Are products of spheres $\prod_i\Bbb S^{n_i}$ different?

Question

If $(n_i)_{i\leq k}$ and $(n_i^\prime)_{i\leq k^\prime}$ are increasing (not necessarily strictly) sequences of non-zero integers, do we have the following?

$$\prod_{i\leq k}\Bbb S^{n_i}\simeq \prod_{i\leq k^\prime}\Bbb S^{n_i^\prime}\iff (n_i)_{i\leq k}=(n_i^\prime)_{i\leq k^\prime}$$

Here I am being a bit vague about "$\simeq$". This is because I am interested in two aspects of this problem.

• First aspect I am interested in (which has been answered):

Is this known to be true if "$\simeq$" denotes homotopy equivalence? If not, is this known to be true if "$\simeq$" denotes homeomorphic spaces?

I don't really know about higher homotopy groups and fiber bundles which I guess could be powerful tools to solve this, but feel free to use any of such tools, I don't mind having to do some research about these subjects. I am not really looking for a full proof, this is more for culture (a reference will do the job).

• Second aspect I am interested in (which hasn't been answered):

Is this known to be true if "$\simeq$" denotes diffeomorphic smooth manifolds, with canonical structures on spheres?

For this last meaning of $\simeq$, I am more interested in finding invariants from differential geometry to solve this in special cases (fixed dimension for example).

Some necessary conditions: If $\prod_{i\leq k}\Bbb S^{n_i}$ and $\prod_{i\leq k^\prime}\Bbb S^{n_i^\prime}$ are diffeomorphic manifolds, then their dimension are equal: $$\sum_{i\leq k}n_i=\sum_{i\leq k^\prime}n_i^\prime$$ Also using fundamental group we have $$\left\lbrace i\leq k~\vert~n_i=1\right\rbrace=\left\lbrace i\leq k^\prime~\vert~n_i^\prime=1\right\rbrace.$$

An example of what I am interested in the smooth case: The two conditions above can help use to solve the problem when the dimension is $4$. In this case we have $5$ spaces: $$\Bbb S^4,\quad\Bbb S^2\times \Bbb S^2,\quad\Bbb S^1\times\Bbb S^3,\quad\Bbb S^1\times \Bbb S^1\times \Bbb S^2,\quad\Bbb S^1\times \Bbb S^1\times\Bbb S^1\times \Bbb S^1.$$

Here fundamental group tells us that the last $3$ spaces are different from the other $4$, and $\pi_4(\Bbb S^4)\approx\Bbb Z$ but $\pi_4(\Bbb S^2\times \Bbb S^2)\approx \pi_4(\Bbb S^2)\times \pi_4(\Bbb S^2)\approx \Bbb Z_2\times \Bbb Z_2$ so all these space are different. But this answer doesn't satisfy me that much. What I find very nice is for example to prove that $\Bbb S^2\times \Bbb S^2$ and $\Bbb S^1\times\Bbb S^3$ are not diffeomorphic by using parallelism as done here. Is there any other similar examples to distinguish products of spheres? One thing I thought about is the minimal dimension in which we can embed the product of spheres in euclidean space, but I am pretty sure this will fail (see here). Maybe we can change "euclidean space" with something else?..

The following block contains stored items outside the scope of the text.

Lemma keyed_distinct v : keyed v = true → distinct_members (jtext_of v) = true.
Proof.
  induction v as [| | | | | |l IH|m IH] using any_nested_ind; cbn [keyed jtext_of distinct_members]; intros H; try done.
  - rewrite forallb_forall in *. intros y Hy%list_elem_of_In. apply list_elem_of_fmap in Hy as (x & -> & Hx).
    rewrite list.Forall_forall in IH. apply IH; [done|]. by apply H, list_elem_of_In.
  - apply andb_true_iff in H as [Hw%bool_decide_eq_true Hs]. apply andb_true_iff. split.
    + apply bool_decide_eq_true. apply (wf_sorted16 ((λ kv, (kv.1, jtext_of kv.2)) <$> m)). unfold wf_map, mkeys in *.
      by rewrite <- list_fmap_compose.
    + rewrite forallb_forall in *. intros y Hy%list_elem_of_In.
      rewrite sorted16_perm_self in Hy. apply list_elem_of_fmap in Hy as (kv & -> & Hkv).
      rewrite list.Forall_forall in IH. apply IH; [done|]. by apply Hs, list_elem_of_In.
Qed.

Lemma CanonicalJSON_Check_dups v text :
  CanonicalJSON v = inl text → numbers_in_range v = true → keyed v = true → Check_dups text = true.
Proof.
  intros (Hs & _ & ->)%CanonicalJSON_ok Hn Hk. set (text := writeCanonicalJSON v).
  assert (read_value (S (2 * String.length text)) (- Z.of_nat (String.length text)) text = Some (jtext_of v, "")) as Hr.
  { pose proof (read_value_canonical v (S (2 * String.length text)) (- Z.of_nat (String.length text)) "") as H.
    rewrite str_app_nil in H. apply H; [|done|done|unfold text; lia]. eapply validate_shallower; [|done]. lia. }
  rewrite (Check_dups_spec text [jtext_of v]).
  - cbn. by rewrite (keyed_distinct v Hk).
  - cbn [read_stream]. destruct (String.eqb_spec (skip_ws text) "") as [E|E].
    { cbn [read_value] in Hr. rewrite E in Hr. done. }
    rewrite Hr. cbn [mbind option_bind]. destruct (String.length text) as [|n] eqn:El; [|done].
    destruct text; [|done]. by destruct E.
Qed.

(** The canonical text of a document is determined by its tree. *)
Fixpoint render (j : jtext) : string :=
  match j with
  | JNull => "null"
  | JBool b => if b then "true" else "false"
  | JNum l => l
  | JStr s => writeCanonicalString s
  | JArr l => "[" +:+ Join "," (render <$> l) +:+ "]"
  | JObj m => "{" +:+ Join "," ((λ kv, writeCanonicalString kv.1 +:+ ":" +:+ render kv.2) <$> m) +:+ "}"
  end.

Let me know if the question is too vague and I'll try to modify it. Thanks in advance!

Answer 1

Yes and yes. You can use cohomology and Künneth formula to see it. The polynomial $p = \prod_{i=1}^k (1 + t^{n_i})$ is an invariant of the space $\prod_i^k S^{n_i}$ (see explanation after) and it's clear that one can reads the $n_i$ up to permutation from $p$.

More precisely, this polynomial is the Poincaré polynomial defined as $p_X(t) = \sum b_it^i$ where $b_i = \dim H^i(X, \Bbb Q)$ is the $i$-th Betti number. Künneth formula tells you that $p_X(t)p_Y(t) = p_{X \times Y}(t)$.